И Смирнитский пнул сапогом первый, подвернувшийся под ногу небольшой камушек. Майборода не понимал ни причин таких эмоций Смирнитского, ни самих эмоций.
– Тогда в чём же дело, если ничего не произошло?
Смирнитский показал Майбороде на юго-восток заставы, где петляющая тропа уходила в кишлак Сари-Гор.
– Вот и всё! – ответил Смирнитский.
Майборода сначала непонимающим взглядом всматривался вдаль гор, куда указал Смирнитский, затем перевёл взгляд на Анатолия.

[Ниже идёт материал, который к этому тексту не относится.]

(* ===== verification/Uprintf.v ===== *)
(** * user/printf.c: formatted output of user programs

    Characters are written one by one.  The variadic arguments are a list of
    machine words, converted by [va_arg] to the type the call names; a [%s]
    argument is a pointer. *)

From stdpp Require Import base list strings.
From Stdlib Require Import ZArith Lia.
From S2P Require Import Prelude User.

(** ** Definitions *)

Definition digits : list Z := [48; 49; 50; 51; 52; 53; 54; 55; 56; 57; 65; 66; 67; 68; 69; 70].
Definition digit (d : Z) : Z := default 0 (digits !! Z.to_nat d).

Definition putc (fd c : Z) : U unit := sys (SysWrite fd [u8 c]) ;; uret tt.

Fixpoint putcs (fd : Z) (l : list Z) : U unit :=
  match l with
  | [] => uret tt
  | c :: l => putc fd c ;; putcs fd l
  end.

(** [do { buf[i++] = digits[x % base]; } while((x /= base) != 0);] *)
Fixpoint printint_digits (fuel : nat) (x base : Z) (buf : list Z) : option (list Z) :=
  match fuel with
  | O => None
  | S f =>
      let buf := buf ++ [digit (x mod base)] in
      let x := x / base in
      if x =? 0 then Some buf else printint_digits f x base buf
  end.

(** [x] has type [uint]; the digits are in [char buf[20]]. *)
Definition printint (fd xx base : Z) (sgn : bool) : U unit :=
  let neg := sgn && (xx <? 0) in
  let x := if neg then u32 (- xx) else u32 xx in
  buf <- of_opt (printint_digits 32 x base []) ;;
  let buf := if neg then buf ++ [45] else buf in
  if (20 <? length buf)%nat then stuck "printint: buf" else putcs fd (reverse buf).

(** [for (i = 0; i < 16; i++, x <<= 4) putc(fd, digits[x >> 60]);] *)
Fixpoint printptr_digits (k : nat) (fd x : Z) : U unit :=
  match k with
  | O => uret tt
  | S k => putc fd (digit (Z.shiftr x 60)) ;; printptr_digits k fd (u64 (Z.shiftl x 4))
  end.

Definition printptr (fd x : Z) : U unit :=
  putc fd 48 ;;
  putc fd 120 ;;
  printptr_digits 16 fd x.

(** [va_arg] *)
Definition va_arg (ap : list Z) : U (Z * list Z) :=
  match ap with
  | v :: ap => uret (v, ap)
  | [] => stuck "va_arg"
  end.

Definition null_str : list Z := [40; 110; 117; 108; 108; 41].

(** The conversion at [fmt] after a [%]: how many more bytes of the format it takes *)
Definition conversion (fuel : nat) (fd : Z) (fmt : list Z) (ap : list Z) : U (nat * list Z) :=
  let c0 := default 0 (fmt !! 0%nat) in
  let c1 := if truth c0 then default 0 (fmt !! 1%nat) else 0 in
  let c2 := if truth c1 then default 0 (fmt !! 2%nat) else 0 in
  if c0 =? 100 then
    v <- va_arg ap ;; printint fd (i32 (fst v)) 10 true ;; uret (0%nat, snd v)
  else if (c0 =? 108) && (c1 =? 100) then
    v <- va_arg ap ;; printint fd (i64 (fst v)) 10 true ;; uret (1%nat, snd v)
  else if (c0 =? 108) && (c1 =? 108) && (c2 =? 100) then
    v <- va_arg ap ;; printint fd (i64 (fst v)) 10 true ;; uret (2%nat, snd v)
  else if c0 =? 117 then
    v <- va_arg ap ;; printint fd (u32 (fst v)) 10 false ;; uret (0%nat, snd v)
  else if (c0 =? 108) && (c1 =? 117) then
    v <- va_arg ap ;; printint fd (i64 (fst v)) 10 false ;; uret (1%nat, snd v)
  else if (c0 =? 108) && (c1 =? 108) && (c2 =? 117) then
    v <- va_arg ap ;; printint fd (i64 (fst v)) 10 false ;; uret (2%nat, snd v)
  else if c0 =? 120 then
    v <- va_arg ap ;; printint fd (u32 (fst v)) 16 false ;; uret (0%nat, snd v)
  else if (c0 =? 108) && (c1 =? 120) then
    v <- va_arg ap ;; printint fd (i64 (fst v)) 16 false ;; uret (1%nat, snd v)
  else if (c0 =? 108) && (c1 =? 108) && (c2 =? 120) then
    v <- va_arg ap ;; printint fd (i64 (fst v)) 16 false ;; uret (2%nat, snd v)
  else if c0 =? 112 then
    v <- va_arg ap ;; printptr fd (u64 (fst v)) ;; uret (0%nat, snd v)
  else if c0 =? 99 then
    v <- va_arg ap ;; putc fd (u32 (fst v)) ;; uret (0%nat, snd v)
  else if c0 =? 115 then
    v <- va_arg ap ;;
    s <- (if fst v =? 0 then uret null_str else ustr fuel (fst v)) ;;
    putcs fd s ;;
    uret (0%nat, snd v)
  else if c0 =? 37 then
    putc fd 37 ;; uret (0%nat, ap)
  else
    putc fd 37 ;; putc fd c0 ;; uret (0%nat, ap).

(** The loop over [fmt]; [pct] is the state ['%'], [skip] the bytes a conversion took. *)
Fixpoint vprintf_loop (fuel : nat) (fd : Z) (pct : bool) (skip : nat) (fmt : list Z) (ap : list Z) : U unit :=
  match fmt with
  | [] => uret tt
  | c :: rest =>
      match skip with
      | S k => vprintf_loop fuel fd false k rest ap
      | O =>
          if pct then
            r <- conversion fuel fd fmt ap ;;
            vprintf_loop fuel fd false (fst r) rest (snd r)
          else if c =? 37 then vprintf_loop fuel fd true 0 rest ap
          else putc fd c ;; vprintf_loop fuel fd false 0 rest ap
      end
  end.

Definition vprintf (fuel : nat) (fd : Z) (fmt : list Z) (ap : list Z) : U unit := vprintf_loop fuel fd false 0 fmt ap.

Definition fprintf (fuel : nat) (fd : Z) (fmt : list Z) (ap : list Z) : U unit := vprintf fuel fd fmt ap.
Definition printf (fuel : nat) (fmt : list Z) (ap : list Z) : U unit := vprintf fuel 1 fmt ap.

(** String literals *)
Fixpoint lit (s : string) : list Z :=
  match s with
  | EmptyString => []
  | String c s => Z.of_N (Ascii.N_of_ascii c) :: lit s
  end.
Definition litn (s : string) : list Z := lit s ++ [10].
(* ===== verification/Umalloc.v ===== *)
(** * user/umalloc.c: the memory allocator of user programs

    The free blocks are a ring of headers in memory, in address order, with the
    static header [base] of size 0 as its lowest member.  A block is described by
    its address and its size in units of a header. *)

From stdpp Require Import base list sorting strings.
From Stdlib Require Import ZArith Lia Sorting.Sorted.
From S2P Require Import Prelude User.

(** ** Definitions *)

(** [sizeof(Header)] *)
Definition UNIT : Z := 16.

(** [p->s.ptr] and [p->s.size] *)
Definition hptr (m : mem) (p : Z) : Z := load64 m p.
Definition hsize (m : mem) (p : Z) : Z := load32 m (p + 8).
Definition set_hptr (m : mem) (p v : Z) : mem := store64 m p v.
Definition set_hsize (m : mem) (p v : Z) : mem := store32 m (p + 8) v.

Section Umalloc.
(** The addresses of the static variables [base] and [freep] *)
Context (base freep : Z).

(** [for(p = freep; !(bp > p && bp < p->s.ptr); p = p->s.ptr)
       if(p >= p->s.ptr && (bp > p || bp < p->s.ptr)) break;] *)
Fixpoint free_loop (fuel : nat) (m : mem) (bp p : Z) : option Z :=
  match fuel with
  | O => None
  | S f =>
      let q := hptr m p in
      if (p <? bp) && (bp <? q) then Some p
      else if (q <=? p) && ((p <? bp) || (bp <? q)) then Some p
      else free_loop f m bp q
  end.

Definition free (fuel : nat) (m : mem) (ap : Z) : option mem :=
  let bp := ap - UNIT in
  match free_loop fuel m bp (load64 m freep) with
  | None => None
  | Some p =>
      let m :=
        if bp + UNIT * hsize m bp =? hptr m p then
          let m := set_hsize m bp (hsize m bp + hsize m (hptr m p)) in
          set_hptr m bp (hptr m (hptr m p))
        else set_hptr m bp (hptr m p) in
      let m :=
        if p + UNIT * hsize m p =? bp then
          let m := set_hsize m p (hsize m p + hsize m bp) in
          set_hptr m p (hptr m bp)
        else set_hptr m p bp in
      Some (store64 m freep p)
  end.

(** [morecore]; the argument of [sbrk] is an [int]. *)
Definition morecore (fuel : nat) (nu : Z) : U Z :=
  let nu := if nu <? 4096 then 4096 else nu in
  p <- sys (SysSbrk (i32 (nu * UNIT))) ;;
  if p =? -1 then uret 0
  else
    m <- umem ;;
    m <- of_opt (free fuel (set_hsize m p nu) (p + UNIT)) ;;
    uput m ;;
    uload64 freep.

(** Taking [nunits] from the block [p]: the memory and the result *)
Definition take_units (m : mem) (prevp p nunits : Z) : mem * Z :=
  if hsize m p =? nunits then
    let m := set_hptr m prevp (hptr m p) in
    (store64 m freep prevp, p + UNIT)
  else
    let m := set_hsize m p (hsize m p - nunits) in
    let p := p + UNIT * hsize m p in
    let m := set_hsize m p nunits in
    (store64 m freep prevp, p + UNIT).

(** [for(p = prevp->s.ptr; ; prevp = p, p = p->s.ptr)] *)
Fixpoint malloc_loop (fuel : nat) (nunits prevp p : Z) : U Z :=
  match fuel with
  | O => stuck "fuel"
  | S f =>
      m <- umem ;;
      if nunits <=? hsize m p then
        let '(m, r) := take_units m prevp p nunits in
        uput m ;;
        uret r
      else if p =? load64 m freep then
        p <- morecore f nunits ;;
        if p =? 0 then uret 0
        else
          m <- umem ;;
          malloc_loop f nunits p (hptr m p)
      else malloc_loop f nunits p (hptr m p)
  end.

Definition malloc (fuel : nat) (nbytes : Z) : U Z :=
  let nunits := u32 ((nbytes + UNIT - 1) / UNIT + 1) in
  m <- umem ;;
  uput (if load64 m freep =? 0
        then set_hsize (store64 (set_hptr m base base) freep base) base 0 else m) ;;
  m <- umem ;;
  let prevp := load64 m freep in
  malloc_loop fuel nunits prevp (hptr m prevp).
End Umalloc.

(** ** Specification *)

Abbreviation block := (Z * Z)%type.
Definition bend (b : block) : Z := fst b + UNIT * snd b.
Definition inside (b : block) (x : Z) : Prop := fst b <= x < bend b.
Definition covers (l : list block) (x : Z) : Prop := exists b, b ∈ l /\ inside b x.

(** [b] is before [c] and the two are not adjacent. *)
Definition before (b c : block) : Prop := bend b < fst c /\ fst b + UNIT <= fst c.

(** The ring: each header holds its size and the address of the next one. *)
Definition next_addr (l : list block) (last : Z) : Z := match l with [] => last | b :: _ => fst b end.
Fixpoint segment (m : mem) (l : list block) (last : Z) : Prop :=
  match l with
  | [] => True
  | b :: l => hptr m (fst b) = next_addr l last /\ hsize m (fst b) = snd b /\ segment m l last
  end.

(** Joining a block with the one after it when they are adjacent *)
Definition join (b : block) (l : list block) : list block :=
  match l with
  | c :: l' => if bend b =? fst c then (fst b, snd b + snd c) :: l' else b :: l
  | [] => [b]
  end.

(** The memory of the program: statics, then the heap up to [top]. *)
Record layout (base freep heap top : Z) : Prop := {
  la_base : 0 < base;
  la_freep : 0 < freep;
  la_heap : base + UNIT <= heap;
  la_heap' : freep + 8 <= heap;
  la_apart : freep + 8 <= base \/ base + UNIT <= freep;
  la_top : top < 2 ^ 35
}.

Definition in_heap (heap top : Z) (b : block) : Prop := heap <= fst b /\ 0 < snd b /\ bend b <= top.

(** The blocks [fl] are the free list. *)
Record freelist (base freep heap top : Z) (m : mem) (fl : list block) : Prop := {
  fl_sorted : StronglySorted before ((base, 0) :: fl);
  fl_heap : Forall (in_heap heap top) fl;
  fl_ring : segment m ((base, 0) :: fl) base;
  fl_freep : exists b, b ∈ (base, 0) :: fl /\ load64 m freep = fst b
}.

(** ** Memory *)

(** Headers *)
Definition header (p x : Z) : Prop := p <= x < p + UNIT.

Lemma hptr_ext m m' p : (forall x, header p x -> m' x = m x) -> hptr m' p = hptr m p.
Proof. intros H. apply load_ext. intros x Hx. apply H. unfold header, UNIT. lia. Qed.

Lemma hsize_ext m m' p : (forall x, header p x -> m' x = m x) -> hsize m' p = hsize m p.
Proof. intros H. apply load_ext. intros x Hx. apply H. unfold header, UNIT. lia. Qed.

Lemma set_hptr_out m p v x : ~ header p x -> set_hptr m p v x = m x.
Proof. intros H. apply store_out. unfold header, UNIT in H. lia. Qed.

Lemma set_hsize_out m p v x : ~ header p x -> set_hsize m p v x = m x.
Proof. intros H. apply store_out. unfold header, UNIT in H. lia. Qed.

Lemma hptr_set m p v : 0 <= v < 2 ^ 64 -> hptr (set_hptr m p v) p = v.
Proof. intros H. unfold hptr, set_hptr. rewrite load_store. by apply Z.mod_small. Qed.

Lemma hsize_set m p v : 0 <= v < 2 ^ 32 -> hsize (set_hsize m p v) p = v.
Proof. intros H. unfold hsize, set_hsize. rewrite load_store. by apply Z.mod_small. Qed.

Lemma hsize_set_hptr m p v : hsize (set_hptr m p v) p = hsize m p.
Proof. unfold hsize, set_hptr. apply load_store_other. lia. Qed.

Lemma hptr_set_hsize m p v : hptr (set_hsize m p v) p = hptr m p.
Proof. unfold hptr, set_hsize. apply load_store_other. lia. Qed.

(** ** Segments *)

Lemma segment_app m l1 l2 last : segment m (l1 ++ l2) last <-> segment m l1 (next_addr l2 last) /\ segment m l2 last.
Proof.
  induction l1 as [|b l1 IH]; cbn [segment app]; [tauto|]. rewrite IH.
  assert (next_addr (l1 ++ l2) last = next_addr l1 (next_addr l2 last)) as -> by (by destruct l1). tauto.
Qed.

Lemma segment_ext m m' l last : (forall b, b ∈ l -> forall x, header (fst b) x -> m' x = m x) -> segment m l last -> segment m' l last.
Proof.
  induction l as [|b l IH]; cbn [segment]; [done|]. intros H (H1 & H2 & H3).
  rewrite (hptr_ext m m'), (hsize_ext m m') by (intros x Hx; apply (H b); [by left|done]).
  split; [done|]. split; [done|]. apply IH; [|done]. intros c Hc. apply H. by right.
Qed.

Lemma before_header b c x : before b c -> header (fst b) x -> ~ header (fst c) x.
Proof. unfold before, header. lia. Qed.

(** [join] on memory: the header of [b] gets the size of both and the next pointer of the second. *)
Lemma segment_join m m' b l last : segment m l last -> 
  (forall c, c ∈ l -> forall x, header (fst c) x -> m' x = m x) ->
  (match l with
   | c :: l' => if bend b =? fst c then hsize m' (fst b) = snd b + snd c /\ hptr m' (fst b) = hptr m (fst c)
                else hsize m' (fst b) = snd b /\ hptr m' (fst b) = fst c
   | [] => hsize m' (fst b) = snd b /\ hptr m' (fst b) = last
   end) -> segment m' (join b l) last.
Proof.
  intros H Hx Hb. unfold join. destruct l as [|c l].
  - destruct Hb as [H1 H2]. by cbn.
  - pose proof (segment_ext m m' (c :: l) last Hx H) as H'. destruct H as (Hc1 & Hc2 & _).
    destruct (bend b =? fst c); destruct Hb as [H1 H2]; cbn [segment fst snd].
    + split; [by rewrite H2|]. split; [done|]. apply H'.
    + done.
Qed.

– Это такая шутка? – спросил командир заставы.
На что Смирнитский отрицательно помотал головой и пробурчал:
– Если бы.
В это же время в нескольких километрах от с. Сари-Гор (Республика Таджикистан)
За небольшим столом сидели трое. Полевой командир группы афганских моджахедов Барами, замотанный в немыслимые арабские одежды и увешанный оружием, словно новогодняя елка игрушками. Бородатый чеченец иорданского происхождения Хаттаб. В отличие от Барами, он не сильно заботился об одежде. И разительно отличавшийся от первых двух западным происхождением сотрудник ЦРУ США Джонатан Питерс.
– Барами, – обратился Питерс к полевому командиру, – я надеюсь, на этот раз не получится, как в Афганистане. И ты не разочаруешь ни меня, ни нашего общего друга, вновь оказавшего тебе доверие?
Барами всполошился как курица-наседка, будто в курятник проник койот, и в прямом смысле слова закудахтал: сначала что-то на фарси, а потом перешёл на ломанный английский.
– Джонатан! – не переставая, восклицал он. – Джонатан! Джонатан!
И собрался обняться, как полагалось по исламской традиции среди равных по положению, но, встретив холодный взгляд Питерса, остановился.
– Барами, – продолжил он в жёстком тоне, – избавь меня от пустых заверений. Запомни одну простую вещь: мы с тобой не друзья и никогда ими не были. ЦРУ купило тебя за американские доллары, – говорил Питерс, смотря на Барами с легким презрением, – и не рассказывай мне сказки о своей чести и вере в Аллаха. Ты служишь нашему «золотому тельцу», так будь добр, выполняй его команды.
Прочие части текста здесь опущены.